Collected data entries:
== Segment start ==
(* ===== verification/ApPower.v ===== *)
(** * ApPower: power saving and the data path of the access point

    [ap/ap_tx.c], [ap/ap_rx.c], the power-save part of [ap/ap_sta_info.c] and the
    functions of [core/txrx_hdl.c] through which the frames of the access point
    go.  A frame for a station that sleeps takes a descriptor of [pApTxData] and
    waits in the queue of its access category; the traffic indication map tells
    the station; polls, trigger frames and the end of the sleep release frames.

    [None] is a fault: an [ASSERT] that fails, an index outside an array or a
    descriptor without a frame.  [TxHdl_FrameProc] and [tx_h_unicast_ps_buf] are
    mutually recursive; the recursion ends at the second call, because a frame
    that is released carries [AP_PS_FRAME], and the fuel 2 is enough
    ([frame_proc_fuel]). *)

From stdpp Require Import base list option.
From Stdlib Require Import ZArith Lia ZifyNat.
From S2P Require Import Prelude Words Wire WpaIe WpaAuth Reorder ApInfo ApElem.

Inductive tx_result := TX_CONTINUE | TX_DROP | TX_QUEUED.
Inductive rx_result := RX_CONTINUE | RX_DROP.
Inductive frame_release_type := FRAME_RELEASE_PSPOLL | FRAME_RELEASE_UAPSD.

#[export] Instance release_eq_dec : EqDecision frame_release_type.
Proof. solve_decision. Defined.

Definition IEEE80211_FCTL_TODS : Z := 0x0100.
Definition IEEE80211_FCTL_MOREDATA : Z := 0x2000.
Definition IEEE80211_QOS_CTL_TAG1D_MASK : Z := 7.
Definition IEEE80211_QOS_CTL_TID_MASK : Z := 0xf.
Definition IEEE80211_QOS_CTL_EOSP : Z := 0x10.

(** [up_to_ac]: best effort, background, video, voice *)
Definition up_to_ac : list nat := [2; 3; 3; 2; 1; 1; 0; 0]%nat.

(** ** Descriptors *)

Definition ap_desp (a : ApInfo) (k : nat) : option ap_tx_desp := mjoin (a_pApTxData a !! k).

(** [ap_get_tx_desp]: the first descriptor without a frame. *)
Fixpoint free_desp (i : nat) (l : list (option ap_tx_desp)) : option nat :=
  match l with
  | [] => None
  | None :: _ => Some i
  | Some _ :: r => free_desp (S i) r
  end.
Definition ap_get_tx_desp (a : ApInfo) : option nat := free_desp 0 (a_pApTxData a).

Definition set_desp (a : ApInfo) (k : nat) (d : option ap_tx_desp) : ApInfo :=
  a <| a_pApTxData := <[k := d]> (a_pApTxData a) |>.
Definition ap_release_tx_desp (a : ApInfo) (k : nat) : ApInfo := set_desp a k None.
Definition ap_release_tx_desp_and_frame (a : ApInfo) (k : nat) : option ApInfo :=
  d ← ap_desp a k; Some (ap_release_tx_desp (ap_emit a (FrameFree (d_frame d))) k).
== Segment end ==
** WHAT TO WORK ON **
Write out exactly the lines of the entries above that run from the line containing "From Stdlib Require" through the last line, including both.

** WRITTEN RESPONSE **
From Stdlib Require Import ZArith Lia ZifyNat.
From S2P Require Import Prelude Words Wire WpaIe WpaAuth Reorder ApInfo ApElem.

Inductive tx_result := TX_CONTINUE | TX_DROP | TX_QUEUED.
Inductive rx_result := RX_CONTINUE | RX_DROP.
Inductive frame_release_type := FRAME_RELEASE_PSPOLL | FRAME_RELEASE_UAPSD.

#[export] Instance release_eq_dec : EqDecision frame_release_type.
Proof. solve_decision. Defined.

Definition IEEE80211_FCTL_TODS : Z := 0x0100.
Definition IEEE80211_FCTL_MOREDATA : Z := 0x2000.
Definition IEEE80211_QOS_CTL_TAG1D_MASK : Z := 7.
Definition IEEE80211_QOS_CTL_TID_MASK : Z := 0xf.
Definition IEEE80211_QOS_CTL_EOSP : Z := 0x10.

(** [up_to_ac]: best effort, background, video, voice *)
Definition up_to_ac : list nat := [2; 3; 3; 2; 1; 1; 0; 0]%nat.

(** ** Descriptors *)

Definition ap_desp (a : ApInfo) (k : nat) : option ap_tx_desp := mjoin (a_pApTxData a !! k).

(** [ap_get_tx_desp]: the first descriptor without a frame. *)
Fixpoint free_desp (i : nat) (l : list (option ap_tx_desp)) : option nat :=
  match l with
  | [] => None
  | None :: _ => Some i
  | Some _ :: r => free_desp (S i) r
  end.
Definition ap_get_tx_desp (a : ApInfo) : option nat := free_desp 0 (a_pApTxData a).

Definition set_desp (a : ApInfo) (k : nat) (d : option ap_tx_desp) : ApInfo :=
  a <| a_pApTxData := <[k := d]> (a_pApTxData a) |>.
Definition ap_release_tx_desp (a : ApInfo) (k : nat) : ApInfo := set_desp a k None.
Definition ap_release_tx_desp_and_frame (a : ApInfo) (k : nat) : option ApInfo :=
  d ← ap_desp a k; Some (ap_release_tx_desp (ap_emit a (FrameFree (d_frame d))) k).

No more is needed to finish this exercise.